Feature request: merge with Credentials package

[restonslacker]

Thanks to a lot of legwork by my co-conspirator @mattpollock, he was able to get a number of R packages publicly released by MITRE. One of those packages is credentials which we started before getPass was available on CRAN. There is a lot of duplicated functionality between the two so rather than pushing credentials to CRAN, we were wondering if you would be open to a PR (or series of) that added some functions from credentials.

The biggest difference is that the main functions in credentials provide a list with both the username and the password in the return value. There is also a shiny + miniUI variant of username/password acquisition. The other difference is that credentials exposes the functions for each acquisition method rather than the autodetect method used by getPass.

What we would like to do:

• Add getCredentials() public function which returns a list as described above.
• Add guessUser() public helper function.
• Add the shiny + miniUI acquisition method
• Move rstudioapi to SUGGESTS (we think you only use this in one file and it would be a small change)

I'm happy to discuss any details of this or come up with alternatives if you are interested.

[mattpollock]

To clarify, get_credentials does an auto detect similar to getPass but also exports the method-specific collectors. Another difference is that get_credentials accepts a preferences list to let package authors exercise some control over how credentials are gathered.

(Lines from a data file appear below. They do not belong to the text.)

(* ===== verification/Duplex.v ===== *)
(** * Two parties and a byte stream between them

    A TCP connection with a task at each end.  The tasks are arbitrary
    procedures, stepped one operation at a time in any interleaving; what one
    writes the other reads, in order, but a write may fail having delivered
    any part of its data, a read may fail, and a task may stop at any point.

    The analysis is by traces: whatever the interleaving, each task has
    performed a partial trace of its procedure ([partial]), and what a task has
    consumed is a prefix of what the other has delivered
    ([duplex_wires]). *)

From S2P Require Import Prelude Types Effects.

(** ** Partial traces *)

(** [tr] is what a run of [p] may have done so far. *)
Fixpoint partial {A} (p : proc A) (tr : list event) {struct tr} : Prop :=
  match tr with
  | [] => True
  | ev :: tr =>
      match p with
      | Ret _ => False
      | Vis e k => exists a, ev = Ev e a /\ partial (k a) tr
      end
  end.

Lemma runs_partial {A} (p : proc A) tr o : runs p tr o -> partial p tr.
Proof.
  revert tr. induction p as [o'|e k IH]; intros tr; simpl; [by intros [-> _]|].
  intros (a & t & -> & Hr). simpl. eauto.
Qed.

Lemma partial_Ret {A} (o : outcome A) tr : partial (Ret o) tr -> tr = [].
Proof. by destruct tr. Qed.

Lemma partial_bind {A B} (p : proc A) (f : A -> proc B) tr :
  partial (pbind p f) tr ->
  partial p tr \/ exists t1 t2 a, tr = t1 ++ t2 /\ runs p t1 (Ok a) /\ partial (f a) t2.
Proof.
  revert tr. induction p as [[a|e|m]|e k IH]; intros [|ev tr]; simpl; auto; try done.
  - intros Hp. right. by exists [], (ev :: tr), a.
  - intros (a & -> & [Hp|(t1 & t2 & b & -> & Hr & Hp)]%IH).
    + left. eauto.
    + right. exists (Ev e a :: t1), t2, b. simpl. eauto 10.
Qed.

Lemma partial_context {A} m (p : proc A) tr : partial (pcontext m p) tr -> partial p tr.
Proof.
  revert tr. induction p as [o|e k IH]; intros [|ev tr]; simpl; auto.
  intros (a & -> & Hp). eauto.
Qed.

Lemma partial_try {A} (p : proc A) tr : partial (ptry p) tr -> partial p tr.
Proof.
  revert tr. induction p as [[a|e|m]|e k IH]; intros [|ev tr]; simpl; auto.
  intros (a & -> & Hp). eauto.
Qed.

(** A partial run of [loop { body?; }] is some complete turns and a partial one. *)
Lemma partial_forever n body tr :
  partial (forever n body) tr ->
  exists turns rest, tr = mjoin turns ++ rest /\
    Forall (fun t => runs body t (Ok tt)) turns /\ partial body rest.
Proof.
  unfold forever. revert tr. induction n as [|n IH]; intros tr; cbn [loop].
  - intros ->%partial_Ret. exists [], []. split; [done|]. split; [by apply Forall_nil|done].
  - intros [Hp|(t1 & t2 & c & -> & Hr & Hp)]%partial_bind.
    + apply partial_bind in Hp as [Hp|(t1 & t2 & [] & -> & Hr & ->%partial_Ret)].
      * exists [], tr. split; [done|]. split; [by apply Forall_nil|done].
      * exists [t1], []. simpl. rewrite !app_nil_r. split; [done|]. by rewrite Forall_singleton.
    + apply runs_bind_Ok in Hr as (t3 & t4 & [] & -> & Hr & [-> [= ->]]). rewrite app_nil_r.
      apply IH in Hp as (turns & rest & -> & Hall & Hp).
      exists (t3 :: turns), rest. simpl. rewrite app_assoc. split; [done|]. split; [by constructor|done].
Qed.

(** [residue p tr p']: after [tr], what is left of [p] is [p']. *)
Inductive residue {A} : proc A -> list event -> proc A -> Prop :=
  | r_nil p : residue p [] p
  | r_cons e k a tr p' : residue (k a) tr p' -> residue (Vis e k) (Ev e a :: tr) p'.

Lemma residue_snoc {A} (p : proc A) tr e k a :
  residue p tr (Vis e k) -> residue p (tr ++ [Ev e a]) (k a).
Proof.
  intros Hr. remember (Vis e k) as q eqn:Hq. induction Hr as [p|e' k' a' tr p' _ IH]; subst; simpl.
  - constructor. constructor.
  - constructor. auto.
Qed.

Lemma residue_partial {A} (p : proc A) tr p' : residue p tr p' -> partial p tr.
Proof. induction 1; simpl; eauto. Qed.

(** What is left of a procedure performs what the procedure may. *)
Lemma residue_performs {A} P (p : proc A) tr p' : residue p tr p' -> performs P p -> performs P p'.
Proof. induction 1; simpl; [done|]. intros [_ Hk]. auto. Qed.

Lemma residue_app {A} (p : proc A) t1 t2 p' :
  residue p (t1 ++ t2) p' -> exists q, residue p t1 q /\ residue q t2 p'.
Proof.
  revert p. induction t1 as [|ev t1 IH]; intros p Hr; [exists p; split; [constructor|done]|].
  simpl in Hr. remember (ev :: t1 ++ t2) as l eqn:Hl. destruct Hr as [|e k a tr p' Hr]; [done|].
  injection Hl as <- ->. apply IH in Hr as (q & H1 & H2). exists q. split; [by constructor|done].
Qed.

(** Running the head of a sequence leaves its continuation. *)
Lemma residue_bind {A B} (p : proc A) (f : A -> proc B) tr a :
  runs p tr (Ok a) -> residue (pbind p f) tr (f a).
Proof.
  revert tr. induction p as [o|e k IH]; intros tr; simpl.
  - intros [-> <-]. constructor.
  - intros (b & t & -> & Hr). constructor. by apply IH.
Qed.

Lemma residue_under_bind {A B} (p p' : proc A) (f : A -> proc B) tr :
  residue p tr p' -> residue (pbind p f) tr (pbind p' f).
Proof. induction 1; simpl; by constructor. Qed.

Lemma residue_under_try {A} (p p' : proc A) tr : residue p tr p' -> residue (ptry p) tr (ptry p').
Proof. induction 1; simpl; by constructor. Qed.

Lemma residue_forever n body tr :
  runs body tr (Ok tt) -> residue (forever (S n) body) tr (forever n body).
Proof.
  intros Hr. unfold forever. cbn [loop].
  assert (Hb : runs (body ;;; pure (@Continue unit Empty_set tt)) tr (Ok (Continue tt))).
  { apply runs_bind. left. exists tr, [], tt. by rewrite app_nil_r. }
  exact (residue_bind _ _ _ _ Hb).
Qed.

(** ** What a trace does to the wires *)

(** [puts ev out]: the operation [ev] put [out] on the wire; a write that
    reports an error delivered some part of its data. *)
Definition puts (ev : event) : bytes -> Prop :=
  match ev with
  | Ev e a => match e return answer e -> bytes -> Prop with
              | EWriteAll data => fun r out => if is_ok r then out = data else out `prefix_of` data
              | _ => fun _ out => out = []
              end a
  end.

(** [takes ev inp]: it took [inp] off the wire; a read that reports an error
    took any number of bytes. *)
Definition takes (ev : event) : bytes -> Prop :=
  match ev with
  | Ev e a => match e return answer e -> bytes -> Prop with
              | EReadExact n => fun r inp => match r with Ok b => inp = as_bytes b | _ => True end
              | _ => fun _ inp => inp = []
              end a
  end.

(** Along a trace, the bytes of its operations follow each other. *)
Fixpoint along (R : event -> bytes -> Prop) (tr : list event) (l : bytes) : Prop :=
  match tr with
  | [] => l = []
  | ev :: tr => exists l1 l2, l = l1 ++ l2 /\ R ev l1 /\ along R tr l2
  end.

Abbreviation delivers := (along puts).
Abbreviation consumes := (along takes).

Lemma along_app R t1 t2 l :
  along R (t1 ++ t2) l <-> exists l1 l2, l = l1 ++ l2 /\ along R t1 l1 /\ along R t2 l2.
Proof.
  revert l. induction t1 as [|ev t1 IH]; intros l; simpl.
  - split; [intros H; by exists [], l|]. by intros (? & ? & -> & -> & ?).
  - setoid_rewrite IH. split.
    + intros (l1 & l2 & -> & Hev & l3 & l4 & -> & H1 & H2).
      exists (l1 ++ l3), l4. rewrite app_assoc. eauto 10.
    + intros (l1 & l2 & -> & (l3 & l4 & -> & Hev & H1) & H2).
      exists l3, (l4 ++ l2). rewrite app_assoc. eauto 10.
Qed.

Lemma along_one R ev l : R ev l -> along R [ev] l.
Proof. intros HR. exists l, []. by rewrite app_nil_r. Qed.

Lemma along_quiet R ev tr l : R ev [] -> along R tr l -> along R (ev :: tr) l.
Proof. intros H1 H2. by exists [], l. Qed.

Lemma along_then_quiet R ev tr l : R ev l -> along R tr [] -> along R (ev :: tr) l.
Proof. intros H1 H2. exists l, []. by rewrite app_nil_r. Qed.

Lemma along_snoc R tr ev l1 l2 : along R tr l1 -> R ev l2 -> along R (tr ++ [ev]) (l1 ++ l2).
Proof. intros H1 H2. apply along_app. exists l1, l2. eauto using along_one. Qed.

(** ** The system *)
Section System.
Context {A B : Type}.

(** The answers HTTP requests may get, over the whole lifetime of the system. *)
Context (http : string -> outcome http_response -> Prop).

(** [task_step p inp ev p' inp' out]: the task [p] performs [ev] with [inp]
    on its incoming wire, and puts [out] on its outgoing one. *)
Inductive task_step {T} : proc T -> bytes -> event -> proc T -> bytes -> bytes -> Prop :=
  | ts_write data k inp :
      task_step (Vis (EWriteAll data) k) inp (Ev (EWriteAll data) (Ok tt)) (k (Ok tt)) inp data
  | ts_write_failed data k inp part e :
      part `prefix_of` data ->
      task_step (Vis (EWriteAll data) k) inp (Ev (EWriteAll data) (Err e)) (k (Err e)) inp part
  | ts_read n k (b : array n) inp :
      task_step (Vis (EReadExact n) k) (as_bytes b ++ inp) (Ev (EReadExact n) (Ok b)) (k (Ok b)) inp []
  | ts_read_failed n k lost inp e :
      task_step (Vis (EReadExact n) k) (lost ++ inp) (Ev (EReadExact n) (Err e)) (k (Err e)) inp []
  | ts_http uri k inp r :
      http uri r ->
      task_step (Vis (EHttpGet uri) k) inp (Ev (EHttpGet uri) r) (k r) inp []
  | ts_other e k inp a :
      (forall data, e <> EWriteAll data) -> (forall n, e <> EReadExact n) -> (forall uri, e <> EHttpGet uri) ->
      task_step (Vis e k) inp (Ev e a) (k a) inp [].

(** The rest of each task, what it did, and the bytes in flight. *)
Record duplex : Type := mkDuplex {
  left : proc A; left_trace : list event;
  right : proc B; right_trace : list event;
  to_right : bytes; to_left : bytes;
}.

Inductive duplex_step : duplex -> duplex -> Prop :=
  | step_left p tl q tr l2r r2l ev p' r2l' out :
      task_step p r2l ev p' r2l' out ->
      duplex_step (mkDuplex p tl q tr l2r r2l) (mkDuplex p' (tl ++ [ev]) q tr (l2r ++ out) r2l')
  | step_right p tl q tr l2r r2l ev q' l2r' out :
      task_step q l2r ev q' l2r' out ->
      duplex_step (mkDuplex p tl q tr l2r r2l) (mkDuplex p tl q' (tr ++ [ev]) l2r' (r2l ++ out)).

Definition duplex_init (p : proc A) (q : proc B) : duplex := mkDuplex p [] q [] [] [].

(** Requests are answered as the environment allows. *)
Definition http_ok (ev : event) : Prop :=
  match ev with
  | Ev e a => match e return answer e -> Prop with
              | EHttpGet uri => fun r => http uri r
              | _ => fun _ => True
              end a
  end.

(** Where one task stands. *)
Record task_wf {T} (p0 p : proc T) (tr : list event) (sent taken : bytes) : Prop := {
  tw_residue : residue p0 tr p;
  tw_delivers : delivers tr sent;
  tw_consumes : consumes tr taken;
  tw_http : Forall http_ok tr;
}.

Lemma task_step_wf {T} (p0 p : proc T) tr sent taken inp ev p' inp' out :
  task_wf p0 p tr sent taken -> task_step p inp ev p' inp' out ->
  exists took, inp = took ++ inp' /\ task_wf p0 p' (tr ++ [ev]) (sent ++ out) (taken ++ took).
Proof.
  intros [Hr Hd Hc Hh] Hs.
  assert (Hone : exists took, inp = took ++ inp' /\ puts ev out /\ takes ev took /\
                   http_ok ev /\ exists e k a, p = Vis e k /\ ev = Ev e a /\ p' = k a).
  { destruct Hs as [data k inp|data k inp part e Hp|n k b inp|n k lost inp e|uri k inp r Hu|e k inp a H1 H2 H3].
    - exists []. repeat split; eauto 10.
    - exists []. repeat split; eauto 10.
    - exists (as_bytes b). repeat split; eauto 10.
    - exists lost. repeat split; eauto 10.
    - exists []. repeat split; eauto 10.
    - exists []. split; [done|].
      assert (puts (Ev e a) [] /\ takes (Ev e a) [] /\ http_ok (Ev e a)) as (? & ? & ?); [|eauto 12].
      destruct e; try done; [by destruct (H3 uri)|by destruct (H1 data)|by destruct (H2 n)]. }
  destruct Hone as (took & -> & Hd1 & Hc1 & Hh1 & e & k & a & -> & -> & ->).
  exists took. split; [done|]. split.
  - by apply residue_snoc.
  - by apply along_snoc.
  - by apply along_snoc.
  - apply Forall_app. split; [done|]. by constructor.
Qed.

(** Each task performed a partial trace, and the wires lose and reorder nothing. *)
Definition duplex_inv (p0 : proc A) (q0 : proc B) (s : duplex) : Prop :=
  exists sentl takenl sentr takenr,
    task_wf p0 (left s) (left_trace s) sentl takenl /\
    task_wf q0 (right s) (right_trace s) sentr takenr /\
    sentl = takenr ++ to_right s /\ sentr = takenl ++ to_left s.

Lemma duplex_wires p0 q0 s :
  reachable (fun s => s = duplex_init p0 q0) duplex_step s -> duplex_inv p0 q0 s.
Proof.
  apply reachable_invariant.
  - intros s' ->. exists [], [], [], []. repeat split; repeat constructor.
  - intros s1 s2 (sl & tl & sr & tkr & Hl & Hr & -> & ->) Hs.
    destruct Hs as [p trl q trr l2r r2l ev p' r2l' out Hs|p trl q trr l2r r2l ev q' l2r' out Hs];
      simpl in *.
    + destruct (task_step_wf _ _ _ _ _ _ _ _ _ _ Hl Hs) as (took & -> & Hl').
      exists ((tkr ++ l2r) ++ out), (tl ++ took), (tl ++ took ++ r2l'), tkr. simpl.
      split; [done|]. split; [done|]. by rewrite !app_assoc.
    + destruct (task_step_wf _ _ _ _ _ _ _ _ _ _ Hr Hs) as (took & -> & Hr').
      exists (tkr ++ took ++ l2r'), tl, ((tl ++ r2l) ++ out), (tkr ++ took). simpl.
      split; [done|]. split; [done|]. by rewrite !app_assoc.
Qed.

(** Operations that succeed, if they can fail at all. *)
Definition no_fault (ev : event) : Prop :=
  match ev with
  | Ev e a => match e return answer e -> Prop with
              | EWriteAll _ => fun r => r = Ok tt
              | EReadExact _ => fun r => is_ok r = true
              | _ => fun _ => True
              end a
  end.

Lemma task_step_event {T} e (k : answer e -> proc T) a inp1 inp out :
  takes (Ev e a) inp1 -> puts (Ev e a) out -> http_ok (Ev e a) -> no_fault (Ev e a) ->
  task_step (Vis e k) (inp1 ++ inp) (Ev e a) (k a) inp out.
Proof.
  destruct e; simpl; intros Ht Hp Hh Hn; subst; try (by apply ts_other).
  - by constructor.
  - rewrite Hp. constructor.
  - destruct a as [b|e|m]; [|done..]. subst. constructor.
Qed.

(** One side runs undisturbed along a trace. *)
Lemma left_runs p tr p' :
  residue p tr p' -> forall inp out tl (q : proc B) trr l2r r2l,
  consumes tr inp -> delivers tr out -> Forall http_ok tr -> Forall no_fault tr ->
  rtc duplex_step (mkDuplex p tl q trr l2r (inp ++ r2l)) (mkDuplex p' (tl ++ tr) q trr (l2r ++ out) r2l).
Proof.
  induction 1 as [p|e k a tr p' _ IH]; intros inp out tl q trr l2r r2l Hc Hd Hh Hn.
  - simpl in Hc, Hd. subst. rewrite !app_nil_r. reflexivity.
  - destruct Hc as (i1 & i2 & -> & Hc1 & Hc2). destruct Hd as (o1 & o2 & -> & Hd1 & Hd2).
    apply Forall_cons in Hh as [Hh1 Hh2]. apply Forall_cons in Hn as [Hn1 Hn2].
    eapply rtc_l.
    + apply step_left. rewrite <- app_assoc. by apply task_step_event.
    + rewrite (cons_middle (Ev e a) tl tr), !app_assoc. by apply IH.
Qed.

Lemma right_runs q tr q' :
  residue q tr q' -> forall inp out trr (p : proc A) tl l2r r2l,
  consumes tr inp -> delivers tr out -> Forall http_ok tr -> Forall no_fault tr ->
  rtc duplex_step (mkDuplex p tl q trr (inp ++ l2r) r2l) (mkDuplex p tl q' (trr ++ tr) l2r (r2l ++ out)).
Proof.
  induction 1 as [q|e k a tr q' _ IH]; intros inp out trr p tl l2r r2l Hc Hd Hh Hn.
  - simpl in Hc, Hd. subst. rewrite !app_nil_r. reflexivity.
  - destruct Hc as (i1 & i2 & -> & Hc1 & Hc2). destruct Hd as (o1 & o2 & -> & Hd1 & Hd2).
    apply Forall_cons in Hh as [Hh1 Hh2]. apply Forall_cons in Hn as [Hn1 Hn2].
    eapply rtc_l.
    + apply step_right. rewrite <- app_assoc. by apply task_step_event.
    + rewrite (cons_middle (Ev e a) trr tr), !app_assoc. by apply IH.
Qed.
End System.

I see getPass (returning only a password) and getCredentials (returning a list with username, password, and a logical indicating whether the pw can be cached) as complementary functions. A getPass-specific Shiny collector could be written that does not allow users to input username or click the "cache password" checkbox.

[snoweye]

• Can those functions work without testthat and knitr?
• Can those functions released in BSD-2 which getPass currently uses? Or, we have change to APL2?

[wrathematics]

Thanks for contacting us. I'm definitely not opposed to working together, although a separate package for comprehensively handling user credentials could easily make sense as well. One that, in addition to your additions, automatically handled hashing/authenticating could be useful, for example.

At some point I convinced myself that rstudioapi had to be a hard import. I'll take another look though.

[restonslacker]

@snoweye those are both in SUGGESTS and so end users aren't forced to install them. The functions that I mentioned can work without them if this is an issue for some reason. testthat is used by the test suite in the package to make sure changes don't unexpectedly break existing functions. If we move forward with integration, those tests may no longer be valid. Of course, in our discussions we may decide to write new or updated tests. knitr is used to build the package vignette. The vignette may need to be updated but I'm in favor of keeping more documentation instead of less and if others agree, we would need to leave it in.

I don't have a definitive answer on the license issue at this time. I'd have to look into it more but iirc both licenses are pretty permissive.

@wrathematics we discussed leaving it as a separate package but think the principal downside is that bug reports might get filed in the wrong place. since we didn't foresee changing the existing getPass public API, it seemed like adding functionality to an already existing package was slightly preferable. If you are willing to export the individual acquisition functions, we can explore this route. Ultimately either solution is fine with us, but we wanted to discuss with you all to find the best solution for the R community. :)

[wrathematics]

You don't need testthat for tests or knitr for vignettes though. We both feel pretty negatively about those packages (I have very strong negative feelings about testthat in particular). This package currently has a latex vignette, although we used to use knitr. Dropping knitr halved the time spent checking the package on travis, for example.

[snoweye]

An extension/advance package on top of either or both packages may be easier for both. Unless these can get very popular, don't need to worry about wrong bug reports ...

[mattpollock]

To make that work we would still need to modify the namespace here so that credentials could depend on it. I'm awaiting guidance about the licensing issue. Expect to hear back early next week (Tuesday or Wednesday). I agree that the bug report issue is likely not going to be a big deal, but I would still like to avoid entirely duplicating what's already been released.

[snoweye]

• I were not sure Suggests can pass R CMD check --as-cran ... I thought Imports was probably the minimum.
• I pretty sure shiny and minUI should not be moved to getPass, so that changing credentials (or a new package, getPass2?) by importing getPass if needed would be a better way to go because a lot of packages don't fit to web ... @wrathematics or me may help if you have a plan to go on CRAN.